Port 2414 sits in the registered ports range (1024–49151). These ports are assigned by IANA upon application — a company or developer submits a request, IANA records it, and the port is theirs. In theory, this means each registered port has a known owner and purpose. In practice, it means some ports are claimed by services that never shipped, quietly died, or faded so completely that no documentation survives.

Port 2414 belongs to that last category. IANA records it as assigned to "Beeyond" on both TCP and UDP.1 Who or what Beeyond was, what protocol it used, what problem it solved — the record is silent. The assignee is listed as Bob Debli. The service itself has left no trace on the modern Internet.

This is not unusual. The registered port space is littered with registrations from the 1990s and early 2000s: startups that folded, products that never launched, protocols that got absorbed into something else. The assignment persists in IANA's registry long after the service stops existing.

What Actually Uses This Port

Since Beeyond went wherever it went, port 2414 has picked up a few unofficial tenants.

QuickBooks Database Server Manager is the most commonly reported occupant. Some versions of QuickBooks Desktop have been observed communicating on this port when enabling multi-user access to a shared company file.2 This is not an official IANA assignment — it's Intuit's software landing on an available number.

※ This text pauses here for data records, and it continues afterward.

Lemma dry_run_start_unchecked_witness :
  let o := opts true false ["start"; "150"] in
  o_args o = ["start"; "150"] /\ o_dryRun o = true /\ o_safe o = false /\ 0 < (qstring_toInt "150").1 /\
  initialize Scenario.env_linux (o_config o) sw0 = Returns (true, sw_init) /\
  (run Scenario.env_linux Scenario.probe_laptop o ((sw0, []), None) =
    Returns (0, ((sw_init, [] ++ [Stdout ("DRY RUN: Would start proxy with profile " +:+
                   z_to_string (qstring_toInt "150").1 +:+
                   (if o_tun o then " (TUN mode enabled)" else EmptyString))%string]), None)) /\
  (100 < (qstring_toInt "150").1 -> m_locked sw_init.1 = false ->
   handleStart Scenario.env_linux ["start"; "150"] (o_tun o) false (sw_init, []) =
     Returns (1, ((sw_init.1, emit (errorOccurred ("Invalid profile ID: " +:+ z_to_string (qstring_toInt "150").1)%string) sw_init.2),
       [] ++ [Stdout ("Starting proxy with profile " +:+ z_to_string (qstring_toInt "150").1 +:+ "...")%string;
               Stderr ("Error: Invalid profile ID: " +:+ z_to_string (qstring_toInt "150").1)%string;
               Stderr ("Error: Failed to load profile " +:+ z_to_string (qstring_toInt "150").1)%string])))).
Proof.
  intros o. do 3 (split; [reflexivity|]). do 2 (split; [vm_compute; reflexivity|]).
  apply (dry_run_start_unchecked _ _ o "150" []); first [reflexivity | vm_compute; reflexivity].
Defined.

Lemma start_refines_service_witness :
  let sw1 := match loadProfile 1 (Scenario.svc0, Scenario.world0 Scenario.fs_install) with
             | Returns (_, s) => s | Deadlock => sw0 end in
  let sw2 := match startProxy Scenario.env_linux sw1 with Returns (_, s) => s | Deadlock => sw1 end in
  0 < (qstring_toInt "1").1 /\
  loadProfile (qstring_toInt "1").1 (Scenario.svc0, Scenario.world0 Scenario.fs_install) = Returns (true, sw1) /\
  startProxy Scenario.env_linux sw1 = Returns (true, sw2) /\
  handleStart Scenario.env_linux ["start"; "1"] false false ((Scenario.svc0, Scenario.world0 Scenario.fs_install), []) =
    Returns (0, (sw2, [] ++ [Stdout ("Starting proxy with profile " +:+ z_to_string (qstring_toInt "1").1 +:+ "...")%string]
                ++ flat_map echo (new_events (Scenario.svc0, Scenario.world0 Scenario.fs_install) sw1)
                ++ flat_map echo (new_events sw1 sw2) ++ [Stdout "Proxy started successfully"])).
Proof.
  intros sw1 sw2. split_and!; [vm_compute; reflexivity .. |].
  apply (start_refines_service _ _ _ _ _ sw1 sw2 true); vm_compute; reflexivity.
Defined.

End HeadlessCliFacts.
(* ===== verification/WebComplete.v ===== *)
(** * The single-file web consoles: [src/nekoray-web-COMPLETE.cpp] and
      [src/nekoray-web-COMPLETE-FIXED.cpp]

    Two programs that serve a web page and a small JSON API on a raw
    [QTcpServer], with their state in globals ([g_...]) and no service
    behind them: [/api/start] sets a flag and a profile id, nothing is
    launched.  The FIXED file differs from the other in three places: the
    page ([getMainHTML]), the way the list of endpoints is built, and one
    more log line in [main].

    The globals are the record [Globals]; [handleRequest] returns the
    bytes it answers, the globals after and the lines logged; the
    [readyRead] lambda of [main] is [onReadyRead].  The request arrives
    as bytes and becomes a [QString] by [QString::fromUtf8]: the model
    decodes it into UTF-16 code units ([fromUtf8]), because the code
    looks the blank line up in the [QString] and cuts the body out of the
    bytes.  Qt's JSON text codec is not modelled ([fromJson], [toJson]
    are parameters, as in [SimpleWeb]); [ts] and [now] are the clock as
    the two [QDateTime] formats print it; the page is the parameter
    [page]. *)

From S2P Require Import Prelude QJson Platform OutputRelay ConfigManager CoreManager TunManager Safety NekoService Cli WebApi SimpleWeb Codec.
From Stdlib Require Import Ascii.

Local Open Scope Z_scope.

(** ** [QString::fromUtf8] and [QString::indexOf] on code units *)

Module QUtf8.

Definition cont (c : ascii) : bool := (128 <=? byte c) && (byte c <? 192).

Definition REPLACEMENT : Z := 65533.

(** [QString::fromUtf8]: the UTF-16 code units of a byte string.  A
    malformed sequence becomes one U+FFFD per byte (Qt's overlong and
    surrogate checks are not modelled: the requests the theorems use are
    well formed). *)
Fixpoint fromUtf8 (s : string) : list Z :=
  match s with
  | EmptyString => []
  | String a s1 =>
      let b := byte a in
      if b <? 128 then b :: fromUtf8 s1
      else if (194 <=? b) && (b <? 224) then
        match s1 with
        | String c1 s2 =>
            if cont c1 then Z.lor (Z.shiftl (Z.land b 31) 6) (Z.land (byte c1) 63) :: fromUtf8 s2
            else REPLACEMENT :: fromUtf8 s1
        | EmptyString => [REPLACEMENT]
        end
      else if (224 <=? b) && (b <? 240) then
        match s1 with
        | String c1 (String c2 s3) =>
            if cont c1 && cont c2 then
              Z.lor (Z.shiftl (Z.land b 15) 12)
                    (Z.lor (Z.shiftl (Z.land (byte c1) 63) 6) (Z.land (byte c2) 63)) :: fromUtf8 s3
            else REPLACEMENT :: fromUtf8 s1
        | _ => REPLACEMENT :: fromUtf8 s1
        end
      else if (240 <=? b) && (b <? 245) then
        match s1 with
        | String c1 (String c2 (String c3 s4)) =>
            if cont c1 && cont c2 && cont c3 then
              let u := Z.lor (Z.shiftl (Z.land b 7) 18)
                         (Z.lor (Z.shiftl (Z.land (byte c1) 63) 12)
                           (Z.lor (Z.shiftl (Z.land (byte c2) 63) 6) (Z.land (byte c3) 63))) - 65536 in
              (55296 + Z.shiftr u 10) :: (56320 + Z.land u 1023) :: fromUtf8 s4
            else REPLACEMENT :: fromUtf8 s1
        | _ => REPLACEMENT :: fromUtf8 s1
        end
      else REPLACEMENT :: fromUtf8 s1
  end.

(** [QString::indexOf(pat)] on code units: the first position, or [-1]. *)
Fixpoint index_of_go (pat s : list Z) (i : Z) : Z :=
  if bool_decide (pat `prefix_of` s) then i
  else match s with
       | [] => -1
       | _ :: s' => index_of_go pat s' (i + 1)
       end.
Definition index_of (pat s : list Z) : Z := index_of_go pat s 0.

(** ["\r\n\r\n"] as code units. *)
Definition double_crlf_units : list Z := [13; 10; 13; 10].

End QUtf8.

(** ** The globals *)

Record Globals : Type := mkGlobals {
  g_corePath : string;
  g_configDir : string;
  g_port : Z;
  g_verbose : bool;
  g_proxyRunning : bool;
  g_tunRunning : bool;
  g_currentProfileId : Z;
  g_currentGroupName : string;
  g_profiles : list QJsonValue;
  g_groups : list QJsonValue;
  g_listening : bool                (** [g_server] listens *)
}.

(** The globals' initial values. *)
Definition globals0 : Globals :=
  mkGlobals EmptyString EmptyString 8080 false false false (-1) "Default" [] [] false.

Definition set_proxy (running : bool) (profileId : Z) (g : Globals) : Globals :=
  mkGlobals (g_corePath g) (g_configDir g) (g_port g) (g_verbose g) running (g_tunRunning g)
            profileId (g_currentGroupName g) (g_profiles g) (g_groups g) (g_listening g).
Definition set_tun (running : bool) (g : Globals) : Globals :=
  mkGlobals (g_corePath g) (g_configDir g) (g_port g) (g_verbose g) (g_proxyRunning g) running
            (g_currentProfileId g) (g_currentGroupName g) (g_profiles g) (g_groups g) (g_listening g).
Definition set_data (groups profiles : list QJsonValue) (g : Globals) : Globals :=
  mkGlobals (g_corePath g) (g_configDir g) (g_port g) (g_verbose g) (g_proxyRunning g)
            (g_tunRunning g) (g_currentProfileId g) (g_currentGroupName g) profiles groups (g_listening g).

(** The parsed command line: [--port] ("8080"), [--host] ("0.0.0.0"),
    [--verbose], [--config]. *)
Record WebOptions : Type := mkWebOptions {
  wo_port : string;
  wo_host : string;
  wo_verbose : bool;
  wo_config : string
}.

(** How [main] ends: [return 1], or [app.exec()] serving requests. *)
Inductive WebRun : Type :=
| WebExit (code : Z)
| WebServing.

(** The header of every JSON answer, up to the length. *)
Definition json_head : string :=
  ("HTTP/1.1 200 OK" +:+ SimpleWeb.crlf +:+
   "Content-Type: application/json; charset=UTF-8" +:+ SimpleWeb.crlf +:+
   "Access-Control-Allow-Origin: *" +:+ SimpleWeb.crlf +:+
   "Content-Length: ")%string.

(** The header of the page, up to the length. *)
Definition html_head : string :=
  ("HTTP/1.1 200 OK" +:+ SimpleWeb.crlf +:+
   "Content-Type: text/html; charset=UTF-8" +:+ SimpleWeb.crlf +:+
   "Content-Length: ")%string.

(** [head + QByteArray::number(content.length()) + "\r\n\r\n" + content]. *)
Definition frame_response (head content : string) : string :=
  (head +:+ z_to_string (Z.of_nat (String.length content)) +:+
   SimpleWeb.crlf +:+ SimpleWeb.crlf +:+ content)%string.

(** "Extract body for POST requests": the position of the blank line in
    the decoded [QString], applied to the bytes by [QByteArray::mid]. *)
Definition request_body (requestData : string) : string :=
  let bodyStart := QUtf8.index_of QUtf8.double_crlf_units (QUtf8.fromUtf8 requestData) in
  if Z.eqb bodyStart (-1) then EmptyString else SimpleWeb.mid requestData (bodyStart + 4).

(** * [src/nekoray-web-COMPLETE.cpp] *)
Module WebComplete.
Section Server.
Context (fromJson : string -> option QJsonValue) (toJson : QJsonObject -> string)
        (ts now page : string).

(** [log(level, message)]: [ERROR] and [INFO] always, the rest when
    verbose; [arg(timestamp, level, message)] fills the three markers at
    once. *)
Definition log (g : Globals) (level message : string) : list Cli.Out :=
  if g_verbose g || String.eqb level "ERROR" || String.eqb level "INFO"
  then [Cli.Stdout ("[" +:+ ts +:+ "] [" +:+ level +:+ "] " +:+ message)%string]
  else [].

Definition defaultGroup : QJsonValue :=
  QObject (obj_build [("id", QDouble 1); ("name", QString "Default"); ("url", QString EmptyString);
                      ("type", QString "subscription")]).

Definition profile1 : QJsonValue :=
  QObject (obj_build [("id", QDouble 1); ("group_id", QDouble 1); ("name", QString "SOCKS5 Profile");
                      ("type", QString "socks"); ("address", QString "127.0.0.1"); ("port", QDouble 1080);
                      ("username", QString EmptyString); ("password", QString EmptyString);
                      ("latency", QDouble 0); ("upload", QDouble 0); ("download", QDouble 0);
                      ("created", QString now)]).

Definition profile2 : QJsonValue :=
  QObject (obj_build [("id", QDouble 2); ("group_id", QDouble 1); ("name", QString "VMess Profile");
                      ("type", QString "vmess"); ("address", QString "example.com"); ("port", QDouble 443);
                      ("uuid", QString "uuid-placeholder"); ("security", QString "auto");
                      ("latency", QDouble 0); ("upload", QDouble 0); ("download", QDouble 0);
                      ("created", QString now)]).

(** [initializeDefaultData()]. *)
Definition initializeDefaultData (g : Globals) : Globals :=
  set_data [defaultGroup] [profile1; profile2] g.

Definition endpoints : QJsonValue :=
  QArray [QString "/"; QString "/api/status"; QString "/api/profiles"; QString "/api/groups";
          QString "/api/start"; QString "/api/stop"; QString "/api/tun/start"; QString "/api/tun/stop"].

VBS.Shania — a remote-access trojan documented by Symantec in February 2004 — used port 2414 as its listening port on infected Windows machines.3 This threat is two decades old and no longer circulating in the wild, but it explains why port 2414 shows up in older security databases flagged as "malware-associated." If you're running Windows XP in 2004, worry about it. Otherwise, it's history.

How to Check What's Listening Here

If port 2414 shows up open on a system you're investigating:

On Linux/macOS:

sudo ss -tlnp | grep 2414
# or
sudo lsof -i :2414

On Windows:

netstat -ano | findstr :2414

The process ID in the last column maps to a running process. Check Task Manager or tasklist to identify it.

Why Ghost Registrations Matter

The registered port range has 48,128 possible ports. IANA's registry is the system that's supposed to prevent collisions — two services unknowingly picking the same number and fighting over it. When a registration sits dormant for decades, it creates ambiguity: software that stumbles onto port 2414 can't tell if it's conflicting with Beeyond (gone) or QuickBooks (present) or something else entirely.

This is one reason firewall rules matter more than port numbers alone. "Which port is it using?" is a less useful question than "which process opened it, and should it be talking to the network at all?"